ARAPAHOE — Tim Taylor could scarcely have imagined when he began attending Arapahoe Charter School in 1997, that he would one day come full circle and send his own sons there decades later.
Taylor attended Arapahoe Charter — one of the first charters created under a new North Carolina new law — for middle school in the late 1990s. Today, he’s a successful professional working in health care administration. He has lived all over North Carolina, and even outside the state, but he and his family decided to relocate back to Arapahoe because the town and school are exactly where he wants his kids to grow up.
“It’s a beautiful thing for me,” Taylor said. “I’m getting to live out the very thing all of our parents hoped for when they were fighting so hard to get this charter school established.”
‘The community came together’
Arapahoe is a small fishing and farming town nestled in a remote part of eastern North Carolina, near where the Neuse River empties into the Pamlico Sound. After consolidation threatened to close the town’s 150-year-old public school in 1996, the local community took matters into its own hands.
Their efforts were buoyed by a law created by the N.C. General Assembly the year before that legalized the creation of charter schools. Arapahoe Charter was officially launched as a K-8 school in 1997, one of the first charters to open in the state under the new law.
“It was a summer that I’ll never forget in my life,” Taylor recalled. “The community came together, across religious lines, race, and politics. The grocery store owner worked together with the Sunday school teacher, the Sunday school teacher work with the local mechanic.”
As is frequently the case, finding suitable funding for facilities was a challenge for the nascent charter school. It initially operated in space provided by three local churches and a rented church camp. Later, volunteers cleared land along Highway 306 to erect pre-built, modular steel buildings.
Once the school was up and running, the local mechanic used his backyard to keep the schools’ fleet of buses. He also cleaned classrooms, playgrounds, and fixed a leaky faucet, Taylor recalled.

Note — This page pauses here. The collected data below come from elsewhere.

(* ===== verification/BigEndian.v ===== *)
(** * linux/byteorder/big_endian.h

    The conversions of a big-endian processor.  Those to and from big endian
    are casts. *)
From S2P Require Import Prelude Endian.

Section conversions.
  Context (builtin_constant_p : Z -> bool) (swab_64_thru_32 : bool).

Definition __constant_htonl (x : Z) : Z := u32 x.
Definition __constant_ntohl (x : Z) : Z := u32 x.
Definition __constant_htons (x : Z) : Z := u16 x.
Definition __constant_ntohs (x : Z) : Z := u16 x.
Definition __constant_cpu_to_le64 (x : Z) : Z := ___constant_swab64 x.
Definition __constant_le64_to_cpu (x : Z) : Z := ___constant_swab64 x.
Definition __constant_cpu_to_le32 (x : Z) : Z := ___constant_swab32 x.
Definition __constant_le32_to_cpu (x : Z) : Z := ___constant_swab32 x.
Definition __constant_cpu_to_le16 (x : Z) : Z := ___constant_swab16 x.
Definition __constant_le16_to_cpu (x : Z) : Z := ___constant_swab16 x.
Definition __constant_cpu_to_be64 (x : Z) : Z := u64 x.
Definition __constant_be64_to_cpu (x : Z) : Z := u64 x.
Definition __constant_cpu_to_be32 (x : Z) : Z := u32 x.
Definition __constant_be32_to_cpu (x : Z) : Z := u32 x.
Definition __constant_cpu_to_be16 (x : Z) : Z := u16 x.
Definition __constant_be16_to_cpu (x : Z) : Z := u16 x.
Definition __cpu_to_le64 (x : Z) : Z := __swab64 builtin_constant_p swab_64_thru_32 x.
Definition __le64_to_cpu (x : Z) : Z := __swab64 builtin_constant_p swab_64_thru_32 x.
Definition __cpu_to_le32 (x : Z) : Z := __swab32 builtin_constant_p x.
Definition __le32_to_cpu (x : Z) : Z := __swab32 builtin_constant_p x.
Definition __cpu_to_le16 (x : Z) : Z := __swab16 builtin_constant_p x.
Definition __le16_to_cpu (x : Z) : Z := __swab16 builtin_constant_p x.
Definition __cpu_to_be64 (x : Z) : Z := u64 x.
Definition __be64_to_cpu (x : Z) : Z := u64 x.
Definition __cpu_to_be32 (x : Z) : Z := u32 x.
Definition __be32_to_cpu (x : Z) : Z := u32 x.
Definition __cpu_to_be16 (x : Z) : Z := u16 x.
Definition __be16_to_cpu (x : Z) : Z := u16 x.
Definition __cpu_to_le64p (p : Z) : Z := __swab64p builtin_constant_p swab_64_thru_32 p.
Definition __le64_to_cpup (p : Z) : Z := __swab64p builtin_constant_p swab_64_thru_32 p.
Definition __cpu_to_le32p (p : Z) : Z := __swab32p builtin_constant_p p.
Definition __le32_to_cpup (p : Z) : Z := __swab32p builtin_constant_p p.
Definition __cpu_to_le16p (p : Z) : Z := __swab16p builtin_constant_p p.
Definition __le16_to_cpup (p : Z) : Z := __swab16p builtin_constant_p p.
Definition __cpu_to_be64p (p : Z) : Z := u64 p.
Definition __be64_to_cpup (p : Z) : Z := u64 p.
Definition __cpu_to_be32p (p : Z) : Z := u32 p.
Definition __be32_to_cpup (p : Z) : Z := u32 p.
Definition __cpu_to_be16p (p : Z) : Z := u16 p.
Definition __be16_to_cpup (p : Z) : Z := u16 p.
Definition __cpu_to_le64s (x : Z) : Z := __swab64s builtin_constant_p swab_64_thru_32 x.
Definition __le64_to_cpus (x : Z) : Z := __swab64s builtin_constant_p swab_64_thru_32 x.
Definition __cpu_to_le32s (x : Z) : Z := __swab32s builtin_constant_p x.
Definition __le32_to_cpus (x : Z) : Z := __swab32s builtin_constant_p x.
Definition __cpu_to_le16s (x : Z) : Z := __swab16s builtin_constant_p x.
Definition __le16_to_cpus (x : Z) : Z := __swab16s builtin_constant_p x.
Definition __cpu_to_be64s (x : Z) : Z := x.
Definition __be64_to_cpus (x : Z) : Z := x.
Definition __cpu_to_be32s (x : Z) : Z := x.
Definition __be32_to_cpus (x : Z) : Z := x.
Definition __cpu_to_be16s (x : Z) : Z := x.
Definition __be16_to_cpus (x : Z) : Z := x.
End conversions.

There were times where teachers went out sick and it wasn’t always easy to find a substitute. But the community once again came together called in the local Sunday school teacher to help out.
“Our community became the charter school board: It was all hands on deck,” Taylor said.
The No. 1 aspect Taylor attributes as a life-changer was this: How much everybody at Arapahoe Charter cared.
“The small classroom sizes, it really creates a family atmosphere,” Taylor said. “It really helps to pull out those gifts that are in those children. There are many witnesses to that all across this country.”
A standout memory for Taylor was in the sixth grade when one of his teachers fell ill and a local woman substitute taught. Her house was just a few mailboxes down from Arapahoe Charter. The school’s field trip budget was limited, so she lined up the students and walked down to her house, which had plenty of land and a large garden.
“I remember her spending a lot of time with me teaching about her garden and the way things grow,” Taylor said. “Today, now I have a garden myself, and I work with my boys in our garden. Things like that are what you’ll find in a charter school.”
“This is why charter schools are so important. This is what leads to the waiting lists. It’s really an incredible thing,” he added.
Taylor describes the members of the community who invested so much into the charter school as farmers, planting seeds of knowledge in the next generation.
“They planted seeds in us. Some of those seeds were dedication, hard work, not giving up, choice. If you work hard, you can have choices in life,” he said.
Back in 2012, Taylor was asked to speak at the graduation ceremony for Arapahoe Charter. He challenged the students with a single question: “How do you define freedom?”
“The answer to that is choice,” Taylor said.
Today, Arapahoe Charter is a K-12 school and serves nearly 600 students. Taylor’s two oldest boys are among them. He also plans to send his youngest son to Arapahoe when he’s of age.
Celebrating 25 years of charters in N.C.
On June 21, the Tar Heel State marked the 25th anniversary of legalized charter schools. What started as a small movement has blossomed: Today, more than 8% of public school students — around 126,000 in total — are enrolled in 200 charter schools in 65 counties across the state. Demand continues to outpace supply as more than 76,000 names are on the waitlist for charters.
Even as traditional public schools have experienced the sharpest enrollment declines in decades during the COVID-19 pandemic, charters have seen a 7% enrollment increase.
June also marked the 10-year anniversary of the action that allowed charter school growth to take off, with legislation lifting the 100-school cap. That bill was passed nearly unanimously by both chambers of the General Assembly and signed into law by then-Gov. Bev Perdue.